(** The [Route] object. *)
Record Route := {
  startloc : string;
  endloc : string;
  waypoints : list Location
}.

(** [Route.__init__] *)
Definition Route_init (startloc endloc : string) : Route :=
  {| startloc := startloc; endloc := endloc; waypoints := [] |}.

Definition set_waypoints (self : Route) (ws : list Location) : Route :=
  {| startloc := startloc self; endloc := endloc self; waypoints := ws |}.

(** ** [Route.calculate_waypoints] *)

(** The body of the inner [for step in leg['steps']] loop, on the pair
    [(accumulated_distance, self.waypoints)]. *)
Definition step_body (interval_miles : T) (st : T * list Location) (step : Step)
  : T * list Location :=
  let '(accumulated_distance, wps) := st in
  let step_distance := div (distance_value step) miles_const in
  let accumulated_distance := add accumulated_distance step_distance in
  if ge accumulated_distance interval_miles
  then (sub accumulated_distance interval_miles,
        wps ++ [(end_location_lat step, end_location_lng step)])
  else (accumulated_distance, wps).

(** The body of the outer [for leg in ...] loop. *)
Definition leg_body (interval_miles : T) (st : T * list Location) (leg : Leg)
  : T * list Location :=
  fold_left (step_body interval_miles) (steps leg) st.

Definition calculate_waypoints (self : Route) (route : Directions) (interval_miles : T)
  : Route * outcome unit :=
  let self := set_waypoints self [] in
  let accumulated_distance := of_int 0 in
  match routes route with
  | [] => (self, Raised IndexError)
  | route0 :: _ =>
      let st := fold_left (leg_body interval_miles) (legs route0)
                          (accumulated_distance, waypoints self) in
      (set_waypoints self (snd st), Returned tt)
  end.

(** The waypoints an object holds after the call. *)
Definition waypoints_after (self : Route) (route : Directions) (interval_miles : T)
  : list Location :=
  waypoints (fst (calculate_waypoints self route interval_miles)).

(** A directions result with a single route of a single leg. *)
Definition one_leg (ss : list Step) : Directions :=
  {| routes := [ {| legs := [ {| steps := ss |} ] |} ] |}.
(** * The pub/sub trigger path of Prow: [prow/pubsub/subscriber/subscriber.go]

    A shallow embedding of the subscriber: the three job handlers
    ([periodicJobHandler], [presubmitJobHandler], [postsubmitJobHandler]),
    [extractFromAttribute], [Subscriber.handleMessage] and
    [Subscriber.handleProwJob], followed by the properties proved about
    them.

    Go values are modelled as follows.
    - [string] is [String.string]; [len(s) == 0] is a test on
      [String.length].
    - An [error] is its message; the [nil] error is [None].
    - A [map[string]string] that is only read is a [gmap string string]
      (a nil map and an empty map read the same).  The label map of a job
      definition is written through by [handleProwJob], so it is a
      reference into a store of maps ([LabelMaps]); [nil] is [None].
    - Interfaces ([prowCfgClient], [ProwJobClient], [reportClient],
      [jobHandler]) are records of their methods.
    - Counters, the store of label maps and the calls made on the
      collaborators are threaded through a state monad [M]. *)

From stdpp Require Import base option list strings gmap fin_maps.

Open Scope string_scope.
Open Scope list_scope.

(** An [error] value is represented by the text of [err.Error()]. *)
Definition error : Type := string.

(** A reference to a Go map held by a job definition. *)
Definition loc : Type := positive.

(** ** Types of the packages the subscriber imports

    Only the fields the subscriber reads or writes are kept. *)

(** [k8s.io/api/core/v1] *)
Module coreapi.

Record EnvVar : Type := mkEnvVar { Name : string; Value : string }.

Record Container : Type := mkContainer
  { ContainerName : string; Image : string; Env : list EnvVar }.

Record PodSpec : Type := mkPodSpec { Containers : list Container }.

End coreapi.

(** [k8s.io/test-infra/prow/apis/prowjobs/v1] *)
Module prowapi.

Record Pull : Type := mkPull { Number : nat; SHA : string }.

Record Refs : Type := mkRefs
  { Org : string; Repo : string; BaseRef : string; BaseSHA : string;
    Pulls : list Pull }.

Inductive ProwJobState : Type :=
| TriggeredState | PendingState | SuccessState
| FailureState | AbortedState | ErrorState.

Record ProwJobSpec : Type := mkProwJobSpec
  { Job : string; Cluster : string; SpecRefs : option Refs;
    PodSpec : option coreapi.PodSpec }.

Record ProwJobStatus : Type := mkProwJobStatus
  { State : ProwJobState; Description : string }.

Record ProwJob : Type := mkProwJob
  { Name : string;
    Labels : gmap string string;
    Annotations : gmap string string;
    Spec : ProwJobSpec;
    Status : ProwJobStatus }.

(** The zero value [prowapi.ProwJobSpec{}]. *)
Definition emptySpec : ProwJobSpec :=
  {| Job := ""; Cluster := ""; SpecRefs := None; PodSpec := None |}.

End prowapi.

(** [k8s.io/test-infra/prow/config] *)
Module config.

Record JobBase : Type := mkJobBase
  { Name : string; Labels : option loc; Cluster : string;
    Spec : option coreapi.PodSpec }.

Record Brancher : Type := mkBrancher
  { SkipBranches : list string; Branches : list string }.

Record Periodic : Type := mkPeriodic
  { PeriodicBase : JobBase; Cron : string }.

Record Presubmit : Type := mkPresubmit
  { PresubmitBase : JobBase; PresubmitBrancher : Brancher }.

Record Postsubmit : Type := mkPostsubmit
  { PostsubmitBase : JobBase; PostsubmitBrancher : Brancher }.

End config.

(** The embedded [JobBase]: its fields are read through the job. *)
Coercion config.PeriodicBase : config.Periodic >-> config.JobBase.
Coercion config.PresubmitBase : config.Presubmit >-> config.JobBase.
Coercion config.PostsubmitBase : config.Postsubmit >-> config.JobBase.

(** [k8s.io/test-infra/prow/git/v2]: the subscriber only tests a
    [git.ClientFactory] against [nil] and hands it to the configuration. *)
Module git.

Inductive ClientFactory : Type := Factory (handle : nat).

End git.

(** [ProwJobEvent] contains the minimum information required to start a
    ProwJob. *)
Record ProwJobEvent : Type := mkProwJobEvent
  { Name : string;
    Refs : option prowapi.Refs;
    Envs : gmap string string;
    Labels : gmap string string;
    Annotations : gmap string string }.

(** ** Functions the subscriber calls that live outside this file

    [pjutil] and the [CouldRun] methods of [config] belong to other
    packages; [%q], [json.Unmarshal] and the iteration order of [range]
    over a map belong to the Go runtime.  They are parameters of the
    development. *)

Class GoRuntime : Type :=
  { (** the [%q] verb of [fmt] *)
    Quote : string → string;
    (** [json.Unmarshal(data, pe)] on a zero [ProwJobEvent] *)
    Unmarshal : list Byte.byte → ProwJobEvent * option error;
    (** the order in which the [n]-th [range] loop of a call visits a map *)
    rangeMap : nat → gmap string string → list (string * string) }.

(** Go visits every entry of a map exactly once, in an unspecified order. *)
Definition rangeMap_lawful `{GoRuntime} : Prop :=
  ∀ n (m : gmap string string), rangeMap n m ≡ₚ map_to_list m.

Class Pjutil : Type :=
  { PeriodicSpec : config.Periodic → prowapi.ProwJobSpec;
    PresubmitSpec : config.Presubmit → prowapi.Refs → prowapi.ProwJobSpec;
    PostsubmitSpec : config.Postsubmit → prowapi.Refs → prowapi.ProwJobSpec;
    (** [NewProwJob(spec, extraLabels, extraAnnotations)]; a [nil] label
        argument is [None] *)
    NewProwJob : prowapi.ProwJobSpec → option (gmap string string) →
                 gmap string string → prowapi.ProwJob }.

Class ConfigMethods : Type :=
  { PresubmitCouldRun : config.Presubmit → string → bool;
    PostsubmitCouldRun : config.Postsubmit → string → bool }.

(** ** Constants *)

Definition prowEventType : string := "prow.k8s.io/pubsub.EventType".
Definition periodicProwJobEvent : string :=
  "prow.k8s.io/pubsub.PeriodicProwJobEvent".
Definition presubmitProwJobEvent : string :=
  "prow.k8s.io/pubsub.PresubmitProwJobEvent".
Definition postsubmitProwJobEvent : string :=
  "prow.k8s.io/pubsub.PostsubmitProwJobEvent".

(** ** Collaborators *)

(** The queries made on the configuration.  The SHA getters handed to
    [GetPresubmits] and [GetPostsubmits] are closures that return a fixed
    string and a nil error, so they are passed as the strings. *)
Record prowCfgClient : Type := mkProwCfgClient
  { AllPeriodics : list config.Periodic;
    GetPresubmits : git.ClientFactory → string → string → list string →
                    list config.Presubmit * option error;
    GetPresubmitsStatic : string → list config.Presubmit;
    GetPostsubmits : git.ClientFactory → string → string →
                     list config.Postsubmit * option error;
    GetPostsubmitsStatic : string → list config.Postsubmit }.

(** [ProwJobClient.Create]; only the error of its result is used. *)
Record ProwJobClient : Type := mkProwJobClient
  { Create : prowapi.ProwJob → option error }.

(** [reportClient]; only the error of [Report]'s result is used. *)
Record reportClient : Type := mkReportClient
  { Report : prowapi.ProwJob → option error;
    ShouldReport : prowapi.ProwJob → bool }.

(** What [messageInterface] exposes of a [pubsub.Message]. *)
Record message : Type := mkMessage
  { getAttributes : gmap string string;
    getPayload : list Byte.byte;
    getID : string }.

(** ** State and observable calls *)

Inductive Level : Type := DebugLevel | InfoLevel | WarnLevel | ErrorLevel.

Inductive CfgQuery : Type :=
| QAllPeriodics
| QGetPresubmitsStatic (identifier : string)
| QGetPresubmits (gc : git.ClientFactory) (identifier baseSHA : string)
                 (headSHAs : list string)
| QGetPostsubmitsStatic (identifier : string)
| QGetPostsubmits (gc : git.ClientFactory) (identifier baseSHA : string).

Inductive Effect : Type :=
| Logged (lvl : Level) (msg : string)
| Queried (q : CfgQuery)
| CalledCreate (pj : prowapi.ProwJob)
| CalledShouldReport (pj : prowapi.ProwJob)
| CalledReport (pj : prowapi.ProwJob).

(** A [prometheus.CounterVec] with the single label [subscription]:
    the children that exist, with their values. *)
Abbreviation CounterVec := (gmap string nat).

Record World : Type := mkWorld
  { MessageCounter : CounterVec;
    ErrorCounter : CounterVec;
    LabelMaps : gmap loc (gmap string string);
    Trace : list Effect }.

Definition M (A : Type) : Type := World → A * World.

#[global] Instance M_ret : MRet M := λ A a w, (a, w).
#[global] Instance M_bind : MBind M :=
  λ A B f c w, let (a, w') := c w in f a w'.

Definition emit (e : Effect) : M unit := λ w,
  (tt, {| MessageCounter := MessageCounter w; ErrorCounter := ErrorCounter w;
          LabelMaps := LabelMaps w; Trace := Trace w ++ [e] |}).

Definition log (lvl : Level) (msg : string) : M unit := emit (Logged lvl msg).

(** [vec.With(labels)] returns the child for the label value and creates
    it, at zero, when it does not exist yet. *)
Definition CounterVec_With (sub : string) (vec : CounterVec) : CounterVec :=
  match vec !! sub with
  | Some _ => vec
  | None => <[sub := 0]> vec
  end.

(** [vec.With(labels).Inc()] *)
Definition CounterVec_With_Inc (sub : string) (vec : CounterVec) : CounterVec :=
  <[sub := S (default 0 (vec !! sub))]> vec.

(** The value a counter reports for a subscription. *)
Definition counterValue (vec : CounterVec) (sub : string) : nat :=
  default 0 (vec !! sub).

Definition MessageCounter_With_Inc (sub : string) : M unit := λ w,
  (tt, {| MessageCounter := CounterVec_With_Inc sub (MessageCounter w);
          ErrorCounter := ErrorCounter w;
          LabelMaps := LabelMaps w; Trace := Trace w |}).

Definition ErrorCounter_With (sub : string) : M unit := λ w,
  (tt, {| MessageCounter := MessageCounter w;
          ErrorCounter := CounterVec_With sub (ErrorCounter w);
          LabelMaps := LabelMaps w; Trace := Trace w |}).

(** Reading the map behind a reference. *)
Definition readMap (r : loc) : M (gmap string string) := λ w,
  (default ∅ (LabelMaps w !! r), w).

(** [make(map[string]string)] *)
Definition makeMap : M loc := λ w,
  let r := fresh (dom (LabelMaps w)) in
  (r, {| MessageCounter := MessageCounter w; ErrorCounter := ErrorCounter w;
         LabelMaps := <[r := ∅]> (LabelMaps w); Trace := Trace w |}).

(** [labels[k] = v] *)
Definition mapStore (r : loc) (k v : string) : M unit := λ w,
  (tt, {| MessageCounter := MessageCounter w; ErrorCounter := ErrorCounter w;
          LabelMaps := <[r := <[k := v]> (default ∅ (LabelMaps w !! r))]>
                         (LabelMaps w);
          Trace := Trace w |}).

(** A [for] loop with an effectful body. *)
Fixpoint forEach {A : Type} (l : list A) (body : A → M unit) : M unit :=
  match l with
  | [] => mret tt
  | x :: l' => body x ;; forEach l' body
  end.

(** ** The job handlers *)

(** The three results of [getProwJobSpec]. *)
Definition SpecResult : Type :=
  option prowapi.ProwJobSpec * option loc * option error.

(** [jobHandler] handles job type specific logic. *)
Record jobHandler : Type := mkJobHandler
  { getProwJobSpec : prowCfgClient → ProwJobEvent → M SpecResult }.

Section Subscriber.

Context `{GoRuntime} `{Pjutil} `{ConfigMethods}.

(** The loop of [periodicJobHandler.getProwJobSpec]: the first job with
    the event's name. *)
Fixpoint periodicScan (jobs : list config.Periodic) (name : string)
  : option config.Periodic :=
  match jobs with
  | [] => None
  | job :: rest =>
      if String.eqb (config.Name job) name then Some job
      else periodicScan rest name
  end.
Lemma only_start_leaves_idle_witness :
  isAutomating (store (run_js (onmessage None progressClick) connected))
  = isAutomating (store connected)
  /\ run_js (onmessage None pongFrame) connected = connected.
Proof.
  destruct only_start_leaves_idle as (Hkeep & Hignore & _).
  split.
  - apply (Hkeep None progressClick connected). reflexivity.
  - apply (Hignore None pongFrame connected). reflexivity.
Defined.

(** ** The optimistic trigger *)

Lemma optimisticStart_steps (m i : string) (s : Store) :
  automationSteps (optimisticStart m i s) = automationSteps s.
Proof. unfold optimisticStart. destruct (optimisticCondition m i); reflexivity. Qed.

(** C4: the start event clears the history, the local trigger does
    not.  A second task submitted right after the first has finished
    shows the placeholder status over the first task's record. *)
Theorem optimistic_start_keeps_history :
  (forall (m i : string) (s : Store),
      automationSteps (optimisticStart m i s) = automationSteps s)
  /\ (forall (i m : string) (l : bool) (a : App),
         automationSteps (store (handleSend i l m a)) = automationSteps (store a))
  /\ (forall (st : option Status) (s m : string) (a : App),
         automationSteps (store (run_js (onmessage st (startFrame s m)) a)) = [])
  /\ session (store (run (run initialApp firstTask) secondSend))
     = (true, Some placeholderStatus,
        [mkStep (JStr "update") (JStr "Updated") (JStr "AAAA")]).
Proof.
  split; [|split; [|split]].
  - apply optimisticStart_steps.
  - intros i m l a. unfold handleSend. destruct (_ || _); [reflexivity|].
    cbn. now rewrite optimisticStart_steps.
  - intros st s m a. unfold startFrame. now rewrite onmessage_start.
  - reflexivity.
Qed.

What you are asked to do →
All that belongs in your answer is the stretch of entries above from the line with "option prowapi.ProwJobSpec *" through the line with "Section Subscriber.", printed exactly.

Answer to this exercise →
  option prowapi.ProwJobSpec * option loc * option error.

(** [jobHandler] handles job type specific logic. *)
Record jobHandler : Type := mkJobHandler
  { getProwJobSpec : prowCfgClient → ProwJobEvent → M SpecResult }.

Section Subscriber.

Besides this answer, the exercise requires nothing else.